Soon you won’t have to set up a separate profile just to sell stuff through Venmo, even if you’ll still be hooked on the same transaction fee that company profiles already pay. The new policy will take effect on July 20th, according to a Sunday email to users announcing the app’s updated terms of service.
Venmo, a digital payment app owned by PayPal, has previously banned users from receiving payment for business transactions through their personal accounts. Anyone suspected of violating this policy risked suspending their accounts.
Starting July 20th, any user can change whether the money they send is for a good or a service. Transactions marked as qualifying for Venmo’s purchase protection plan, and the seller will pay the same 1.9% plus a 10 percent fee applied to company profiles, a Venmo spokesman said. in the Wall Street Journal. Venmo will automatically deduct the transaction fee from the amount sent, depending on the outlet.
It makes sense for Venmo to simplify the transaction process so users don’t have to deal with multiple accounts.
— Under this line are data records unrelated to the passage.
Lemma list_remove_first_key {V} (d : dict V) (k : string) (v : V) :
  dict_get d k = Some v → is_Some (list_remove_first k (dict_keys d)).
Proof.
  induction d as [|[k' v'] d IH]; cbn; [discriminate|].
  destruct (decide (k' = k)); [eauto|].
  intros H. destruct (IH H) as [l Hl]. unfold dict_keys in Hl.
  rewrite Hl. eauto.
Qed.

Lemma list_remove_first_keeps (x k : string) (l l' : list string) :
  list_remove_first x l = Some l' → k ∈ l → k ≠ x → k ∈ l'.
Proof.
  revert l'. induction l as [|y l IH]; cbn; intros l' H Hin Hne.
  - discriminate.
  - destruct (decide (y = x)) as [->|Hy].
    + inversion H; subst. apply elem_of_cons in Hin as [->|]; done.
    + destruct (list_remove_first x l) as [l0|]; [|discriminate].
      inversion H; subst. apply elem_of_cons in Hin as [->|Hin].
      * apply elem_of_cons; by left.
      * apply elem_of_cons; right. by apply IH.
Qed.

(** The [elif] branch, for a description with a non-empty code outside the
    enumeration. *)
Lemma validate_fields_unknown_code_branch data d code log :
  dict_get data "description" = Some (VDict d) →
  dict_get d "code" = Some code →
  code ≠ "" →
  code ∉ reason_values →
  validate_fields data log =
    match list_remove_first "code" (dict_keys d) with
    | Some (k :: _) =>
        (inr tt, log ++ [unexpected_code_message (Some code) (dict_get d k)])
    | Some [] => (inl (IndexError "list index out of range"), log)
    | None => (inl (ValueError "list.remove(x): x not in list"), log)
    end.
Proof.
  intros Hdesc Hcode Hne Hnin. unfold_validate.
  rewrite Hdesc. cbn. rewrite Hcode. cbn.
  repeat case_decide; try done.
  cbn. destruct (list_remove_first "code" (dict_keys d)) as [[|k l]|];
    reflexivity.
Qed.
(** * gonb: the special-command layer ([specialcmd/specialcmd.go])

    A shallow embedding of [splitCmd], [joinLine], [execInternal],
    [execShell] and [Parse], with the properties of the cell line
    classifier and of the directive lexer stated over it.

    Go strings are byte strings: they are modelled by [string] (a list of
    8-bit [ascii]).  [int] indices are modelled by [Z]; [Set[int]] (a Go
    map used as a set, mutated in place) by stdpp's [gset Z], threaded
    through the calls that mutate it.  A run-time panic (index out of
    range, failed type assertion) is an explicit outcome. *)

From Stdlib Require Import ZArith Ascii String List Bool Lia.
From stdpp Require Import base decidable option list gmap sets strings.

Local Open Scope string_scope.
Local Open Scope Z_scope.

(** ** Bytes and strings *)

Module Bytes.

Definition space : ascii := " "%char.
Definition tab : ascii := ascii_of_nat 9.
Definition newline : ascii := ascii_of_nat 10.
Definition dquote : ascii := ascii_of_nat 34.
Definition backslash : ascii := ascii_of_nat 92.
Definition percent : ascii := "%"%char.
Definition bang : ascii := "!"%char.
Definition star : ascii := "*"%char.

(** One-byte strings, for building literals that hold a quote, a tab
    or a newline. *)
Definition str (c : ascii) : string := String c EmptyString.

(** [len(s)] *)
Definition len (s : string) : Z := Z.of_nat (String.length s).

(** [s[len(s)-1]]: [None] stands for the index-out-of-range panic on
    the empty string. *)
Fixpoint last_byte (s : string) : option ascii :=
  match s with
  | EmptyString => None
  | String c EmptyString => Some c
  | String _ s' => last_byte s'
  end.

(** [s[:len(s)-1]] (only used where [s] is not empty). *)
Fixpoint drop_last (s : string) : string :=
  match s with
  | EmptyString => EmptyString
  | String _ EmptyString => EmptyString
  | String c s' => String c (drop_last s')
  end.

(** The UTF-8 encoding of the code point of a byte value, which is
    what the verb [%c] of [fmt.Sprintf] writes for a [byte] argument:
    one byte below 128, two bytes from 128 on. *)
Definition utf8_of_byte (c : ascii) : string :=
  let n := N_of_ascii c in
  if (n <? 128)%N then str c
  else String (ascii_of_N (192 + n / 64)) (str (ascii_of_N (128 + n mod 64))).

End Bytes.
Import Bytes.

(** ** The directive lexer *)

(** [fmt.Sprintf("%s%c", part, c)] with [c] a byte. *)
Definition Sprintf_s_c (part : string) (c : ascii) : string :=
  part +:+ utf8_of_byte c.

(** [isSpace := c == ' ' || c == '\t' || c == '\n'] *)
Definition isSpace (c : ascii) : bool :=
  Ascii.eqb c space || Ascii.eqb c tab || Ascii.eqb c newline.
Lemma forallb_concat_map {A B} (f : A -> bool) (g : B -> list A)
    (h : B -> bool) (l : list B) :
  (forall b, forallb f (g b) = h b) ->
  forallb f (concat (map g l)) = forallb h l.
Proof.
  intros Hg. induction l as [|b l IH]; simpl; [reflexivity|].
  by rewrite forallb_app, Hg, IH.
Qed.

Lemma forallb_slots {A} (f : A -> bool) (l : list (Slot A)) :
  forallb f (concat (map ofSlot l)) = forallb (everySlot f) l.
Proof. apply forallb_concat_map, forallb_ofSlot. Qed.

Lemma forallb_optional_many {A} (f : A -> bool) (o : option (OneOrMany A)) :
  forallb f (concat (map ofOneOrMany (ofOption o)))
  = orUndefined (everyOneOrMany f) o.
Proof.
  destruct o as [m|]; simpl; [|reflexivity].
  by rewrite app_nil_r, forallb_ofOneOrMany.
Qed.

Lemma forallb_params {A} (f : A -> bool)
    (o : option (OneOrMany (Slot A))) :
  forallb f (concat (map ofSlot (concat (map ofOneOrMany (ofOption o)))))
  = orUndefined (everyOneOrMany (everySlot f)) o.
Proof.
  rewrite forallb_slots. apply forallb_optional_many.
Qed.

Lemma every_held (p : Node -> bool) (n : Node) :
  every p n = p n && forallb (every p) (held n).
Proof.
  destruct n; simpl; f_equal;
    rewrite ?forallb_app, ?forallb_params, ?forallb_optional_many,
      ?forallb_slots, ?forallb_ofOption, ?forallb_ofSlot,
      ?forallb_ofOneOrMany, ?andb_true_r, ?andb_assoc;
    reflexivity.
Qed.

Lemma every_here (p : Node -> bool) (n : Node) :
  every p n = true -> p n = true.
Proof. rewrite every_held. by intros [? _]%andb_prop. Qed.

Lemma every_below (p : Node -> bool) (n m : Node) :
  every p n = true -> m ∈ held n -> every p m = true.
Proof.
  rewrite every_held. intros [_ Hall]%andb_prop Hin.
  rewrite forallb_forall in Hall. by apply Hall, list_elem_of_In.
Qed.

Lemma every_impl (p q : Node -> bool) :
  (forall n, p n = true -> q n = true) ->
  forall n, every p n = true -> every q n = true.
Proof.
  intros Hpq n. induction n as [n IH] using Node_held_ind.
  rewrite !every_held. intros [Hp Hall]%andb_prop.
  apply andb_true_intro. split; [by apply Hpq|].
  rewrite forallb_forall in Hall. apply forallb_forall. intros m Hm.
  rewrite Forall_forall in IH. apply IH; [by apply list_elem_of_In | by apply Hall].
Qed.

(** *** Typing *)

Context (U : Undeclared ForParseResult).

Lemma wellTyped_conforms (n : Node) :
  wellTyped U n = true -> conforms U n = true.
Proof. apply every_here. Qed.

Lemma wellTyped_held (n m : Node) :
  wellTyped U n = true -> m ∈ held n -> wellTyped U m = true.
Proof. apply every_below. Qed.

(** The span is a field of its own: no interface constrains it. *)
Lemma wellTyped_setLoc (l : SourceLocation) (n : Node) :
  wellTyped U (setLoc l n) = wellTyped U n.
Proof. destruct n; reflexivity. Qed.

(** What the interfaces leave open: the branches of an [IfNode] are
    [IfBranchNode]s whose [condition] is an expression or [undefined], with
    no constraint across the branches, and a well-typed node stays well
    typed under any span ([wellTyped_setLoc]). *)
Lemma IfNode_branches_typed (l : SourceLocation) (branches : list Node) :
  wellTyped U (IfNode l branches None) = true ->
  forall b, b ∈ branches ->
    exists lb condition children,
      b = IfBranchNode lb condition children
      /\ orUndefined (isA ExpressionNode) condition = true.
Proof.
  intros Hwt b Hb.
  pose proof (wellTyped_conforms _ Hwt) as Hc. simpl in Hc.
  rewrite andb_true_r, forallb_forall in Hc.
  assert (Hk : isA [NodeTypes.IF_BRANCH] b = true)
    by (by apply Hc, list_elem_of_In).
  assert (Hwb : wellTyped U b = true).
  { apply (wellTyped_held _ _ Hwt). simpl. rewrite app_nil_r. done. }
  apply wellTyped_conforms in Hwb.
  destruct b; try discriminate Hk. do 3 eexists. split; [reflexivity|].
  simpl in Hwb. by apply andb_prop in Hwb as [? _].
Qed.

(** C1, as the code has it: a cache expression stores its slot index and
    also holds the cached node itself, its [value], a [JSChildNode]; a simple
    expression has no index field, and when it stands for a hoisted node its
    [hoisted] field holds that node itself, a [JSChildNode].  Neither is a
    reference by index only. *)
Theorem back_references_hold_the_node :
  (forall loc index value isVNode,
      let n := CacheExpression loc index value isVNode in
      wellTyped U n = true ->
      held n = [value] /\ isA JSChildNode value = true
      /\ wellTyped U value = true /\ backReferenceByIndex n = false)
  /\ (forall loc content isStatic isConstant node identifiers
        isRuntimeConstant,
      let n := SimpleExpressionNode loc content isStatic isConstant
                 (Some node) identifiers isRuntimeConstant in
      wellTyped U n = true ->
      held n = [node] /\ isA JSChildNode node = true
      /\ wellTyped U node = true /\ backReferenceByIndex n = false).
Proof.
  split; intros; subst n.
  - repeat split; try reflexivity.
    + by apply wellTyped_conforms in H.
    + apply (wellTyped_held _ _ H). by left.
  - repeat split; try reflexivity.
    + by apply wellTyped_conforms in H.
    + apply (wellTyped_held _ _ H). by left.
Qed.

(** What the four element interfaces declare: in a well-typed tree no
    template container carries a codegen node, at the top or anywhere below
    it; an element of each of the other three variants is well typed without
    a codegen node and with one. *)
Theorem template_container_has_no_codegenNode :
  (forall n, wellTyped U n = true ->
             every templateCompiledAway n = true
             /\ (tagTypeOf n = Some ElementTypes.TEMPLATE ->
                 elementCodegenNode n = None))
  /\ (forall tagType, tagType <> ElementTypes.TEMPLATE ->
        (exists e, wellTyped U e = true /\ tagTypeOf e = Some tagType
                   /\ elementCodegenNode e = None)
        /\ (exists e c, wellTyped U e = true /\ tagTypeOf e = Some tagType
                        /\ elementCodegenNode e = Some c)).
Proof.
  assert (Hone : forall n, conforms U n = true ->
                           templateCompiledAway n = true).
  { intros n Hn. destruct n; try reflexivity.
    match goal with
    | |- templateCompiledAway (ElementNode _ _ _ ?t _ _ _ ?c _) = _ =>
        destruct t; try reflexivity; destruct c; [|reflexivity]
    end.
    simpl in Hn. by rewrite andb_false_r in Hn. }
  split.
  - intros n Hn. split; [by apply (every_impl _ _ Hone)|].
    intros Htag. apply wellTyped_conforms, Hone in Hn.
    destruct n; try discriminate. simpl in Htag. injection Htag as ->.
    match goal with
    | H : templateCompiledAway (ElementNode _ _ _ _ _ _ _ ?c _) = true |- _ =>
        by destruct c
    end.
  - intros tagType Hne. split.
    + exists (ElementNode synthetic Namespaces.HTML "x" tagType false [] []
                None None).
      by destruct tagType.
    + exists (ElementNode synthetic Namespaces.HTML "x" tagType false [] []
                (Some (CacheExpression synthetic 0 (identifier "x") false))
                None).
      eexists. by destruct tagType.
Qed.

(** C8: a node of each generated-code kind carries a span as a field of its
    own (it is read by [locOf], and [setLoc] changes it and nothing else), no
    interface constrains the span, and each kind has a well-typed node whose
    span is the synthetic zero-width one. *)
Theorem generated_code_nodes_carry_span (k : NodeTypes.t) (n : Node)
    (l : SourceLocation) :
  k ∈ generatedCodeKinds -> typeOf n = k ->
  locOf (setLoc l n) = l
  /\ setLoc (locOf n) n = n
  /\ typeOf (setLoc l n) = k
  /\ wellTyped U (setLoc l n) = wellTyped U n
  /\ (exists m, typeOf m = k /\ wellTyped U m = true
                /\ locOf m = synthetic /\ zeroWidth (locOf m) = true).
Proof.
  intros Hk <-. split; [by destruct n|]. split; [by destruct n|].
  split; [by destruct n|]. split; [apply wellTyped_setLoc|].
  exists (smallest (typeOf n)).
  repeat (apply elem_of_cons in Hk as [->|Hk]; [by repeat split|]).
  by apply not_elem_of_nil in Hk.
Qed.

End CatalogueFacts.

(** The theorems above at the sample nodes. *)

Lemma back_reference_by_index_fails :
  AST.wellTyped AST.Sample.undeclared AST.Sample.cachedParagraph = true
  /\ AST.held AST.Sample.cachedParagraph = [AST.Sample.staticParagraph]
  /\ AST.backReferenceByIndex AST.Sample.cachedParagraph = false
  /\ AST.wellTyped AST.Sample.undeclared AST.Sample.hoistedParagraph = true
  /\ AST.held AST.Sample.hoistedParagraph = [AST.Sample.staticParagraph]
  /\ AST.backReferenceByIndex AST.Sample.hoistedParagraph = false.
Proof. repeat split. Qed.

Lemma back_references_hold_the_node_witness :
  AST.wellTyped AST.Sample.undeclared AST.Sample.cachedParagraph = true
  /\ AST.held AST.Sample.cachedParagraph = [AST.Sample.staticParagraph]
  /\ AST.isA AST.JSChildNode AST.Sample.staticParagraph = true
  /\ AST.wellTyped AST.Sample.undeclared AST.Sample.staticParagraph = true
  /\ AST.backReferenceByIndex AST.Sample.cachedParagraph = false.
Proof.
  split; [reflexivity|].
  exact (proj1 (back_references_hold_the_node AST.Sample.undeclared)
           AST.synthetic 0%Z AST.Sample.staticParagraph true eq_refl).
Defined.

Lemma template_container_has_no_codegenNode_witness :
  AST.wellTyped AST.Sample.undeclared AST.Sample.templateContainer = true
  /\ AST.tagTypeOf AST.Sample.templateContainer
     = Some AST.ElementTypes.TEMPLATE
  /\ AST.elementCodegenNode AST.Sample.templateContainer = None
  /\ AST.wellTyped AST.Sample.undeclared AST.Sample.paragraph = true
  /\ AST.elementCodegenNode AST.Sample.paragraph
     = Some AST.Sample.staticParagraph.
Proof.
  split; [reflexivity|]. split; [reflexivity|].
  split; [|split; reflexivity].
  exact (proj2 (proj1 (template_container_has_no_codegenNode
                         AST.Sample.undeclared)
                  AST.Sample.templateContainer eq_refl) eq_refl).
Defined.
The Venmo user base shot up during the coronavirus pandemic as people increasingly turned to digital payment systems and the app added new features such as allowing the direct deposit of stimulus controls, the Journal reports. But there are still many other digital payment apps to choose if users decide that Venmo is no longer the most convenient to use.
Of course, this change also helps Venmo’s bottom line, which has already seen a huge leap. In February, PayPal has informed that Venmo’s user base will increase 32% in 2020 to about 70 million assets users. Net income also rose to $ 1.57 billion in the fourth quarter, from $ 507 million the year before. Dan Schulman, CEO of PayPal, first said investors that Venmo’s revenues are expected to reach $ 900 million by 2021.